# Mediation



## danonymous (Sep 21, 2012)

Well, I finish my mediation with my STBXW yesterday and feel really getting screwed over the entire mediation. 

Walking into the mediation, I had standard visitation schedule, plus getting child support money from my STBXW because her affair during the marriage, which resulted in our current divorce proceeding. My income is higher than hers, with my income contributing roughly 65% to the overall community property and her income contributing 35%. Looking at the financial number presented by both side during the mediation yesterday, I was shocked to see that she pretty much spent all her money to the point which her contribution to the community property has been dropped down to 18%, this leads me having to pay her higher than expected in order to achieve the 50/50 property split.

I bulked at this, but my lawyer and mediator both say that it will be tough to trace the money she spent, plus I may end up paying more legal and court fee than what I have to pay her right now. If I don't settle, the judge may look unfavorably on me and give her the money anyway. With my higher income, I may lose the child support if the case goes to a different judge. I feel I got caught between a rock and a hard place, none of the options looks attractive.

In the end, my lawyer floats the idea giving her some money, not all the money, plus no child support, and she took the deal. I feel so sick in my stomach that I did not really want to sign the document, but getting pushed by my lawyer and the mediator as the best deal possible.

So much for working hard and saving more, basically two thirds of my saving went to her, awarding her for the cheating and lavish spending on her part. Had I known this, I would spend all my money as well.

What a rotten day! :-(


----------



## ThreeStrikes (Aug 11, 2012)

The price for freedom can be steep. 

But well worth it in the end. 

Good luck, Dan!


----------



## BlueCalcite (Jul 15, 2013)

I feel for you, as I fear something similar is where I'm heading. Though no children are involved, I made nearly 3x what my wife did last year, but paid for 90% of our monthly bills + all of our mortgage + several large home upgrades (at her urging), all while she was apparently emotionally preparing herself to leave. The money she did make was blown on "business expenses" (clothes and shoes) because, after all, getting to write it off on the taxes is the same as getting it for free 

Based on advice on TAM and conversations with other women I know, all indications are that there must be another man. On top of it, she has tens of thousands in debt in her own name on cards I didn't know she had that I will get stuck with half of. So I get to ponder the reality that I'll be funding her new relationship for as long as she makes the money last.



> So much for working hard and saving more, basically two thirds of my saving went to her, awarding her for the cheating and lavish spending on her part. Had I known this, I would spend all my money as well.


There must be a playbook out there that both of our wives read.


----------



## danonymous (Sep 21, 2012)

BlueCalcite

We are simply more responsible than them. That's why we don't go out and cheat during our marriage, we don't spend the money like crazy. But the court system is so tilted, cheating is no longer recognized as a fault in the marriage, 50/50 split regardless the situation. 
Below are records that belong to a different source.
Lemma main_pages_witness :
  app.main (Some (lit "not a message line")) None None =
  Error_no_valid_messages.
Proof.
  apply (main_pages (lit "not a message line") None None).
  vm_compute. reflexivity.
Defined.

Lemma dt_leb_dates a b :
  valid_date a -> valid_date b ->
  dt_leb a b = date_leb (date_of a) (date_of b).
Proof.
  intros (_ & _ & _ & Hh & Hm & Hs & Hu) (_ & _ & _ & Hh' & Hm' & Hs' & Hu').
  unfold dt_leb, dt_compare, date_leb. destruct a, b. simpl in *. subst. cbn.
  repeat match goal with
         | |- context [Z.compare ?a ?b] => destruct (Z.compare a b)
         end; reflexivity.
Qed.

(** X16: the date range on the insights page runs from the earliest to the
    latest date among all parsed records: every record is dated within it
    and both of its ends are the date of a record. *)
Theorem main_date_range content start_pick end_pick n np lo hi p d h :
  app.main (Some content) start_pick end_pick
  = Insights n np (lo, hi) p d h ->
  let records := records_of (app.parse_chat content) in
  (forall r, In r records ->
     date_leb lo (date_of (date r)) = true /\
     date_leb (date_of (date r)) hi = true) /\
  (exists r, In r records /\ date_of (date r) = lo) /\
  (exists r, In r records /\ date_of (date r) = hi).
Proof.
  unfold app.main.
  destruct (app.parse_chat content) as [[df|]|e] eqn:P;
    [|unfold app.main_body; rewrite P; discriminate ..].
  destruct (main_body_insights content df start_pick end_pick P)
    as (m & ms & R & [-> | ->]); [discriminate|].
  intros [= _ _ <- <- _ _ _]. cbn [records_of].
  assert (V : forall r, In r (rows df) -> valid_date (date r)).
  { intros r Hr. now apply (parsed_record_date content df). }
  assert (D : forall x, In x (date m :: map date ms) ->
                        exists r, In r (rows df) /\ date r = x).
  { intros x Hx. change (date m :: map date ms) with (map date (m :: ms)) in Hx.
    rewrite <- R in Hx. apply in_map_iff in Hx as (r & <- & Hr). eauto. }
  destruct (column_min_spec (map date ms) (date m)) as [Imin Lmin].
  destruct (column_max_spec (map date ms) (date m)) as [Imax Lmax].
  destruct (D _ Imin) as (rmin & Irmin & Emin).
  destruct (D _ Imax) as (rmax & Irmax & Emax).
  split; [|split].
  - intros r Hr.
    assert (Id : In (date r) (date m :: map date ms)).
    { change (date m :: map date ms) with (map date (m :: ms)).
      rewrite <- R. now apply in_map. }
    rewrite <- Emin, <- Emax, <- !dt_leb_dates by auto.
    rewrite Emin, Emax. split; [now apply Lmin|now apply Lmax].
  - exists rmin. now rewrite Emin.
  - exists rmax. now rewrite Emax.
Qed.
If you get a lawyer, don't expect him to do all the work for you. That's the mistake I made. Figure out what your bottom line is, how much you have to pay her,etc.

Good luck to you!


----------



## BlueCalcite (Jul 15, 2013)

danonymous said:


> BlueCalcite
> We are simply more responsible than them.


Definitely. She has a history of it going back to before I knew her. I know she was in credit counseling during her early college days. But you can't tell her that she's irresponsible in any way without her blowing up. One time her defenses kicked in to the point of expressing resentment at me for being responsible, blaming me for "not living in the real world" by not having debt, as if acquiring debt is some sort of merit badge.



> If you get a lawyer, don't expect him to do all the work for you. That's the mistake I made. Figure out what your bottom line is, how much you have to pay her,etc.


Got a lawyer. I'm in a 50/50 state, but the court does have the power to split assets "fairly" instead of equally if there's a good reason, and to assign debts to the one who incurred them if there's good reason. But the advice from my lawyer is that, in our district, it will be 50/50 unless I can find cases similar to mine where it was split differently. So to save her time and me money, she's got me going through hundreds of pages of case history for our district to see how and why things have been divided previously. Of course, the best thing would be to not even let it get to the courts, but I want to at least know what I have a chance to accomplish that way before negotiating away more than I need to.


----------



## Sincererlytrying (Oct 31, 2012)

Do you live somewhere without "no fault" divorce? I don't think any body expects support or property distribution to be affected by an affair any more.


----------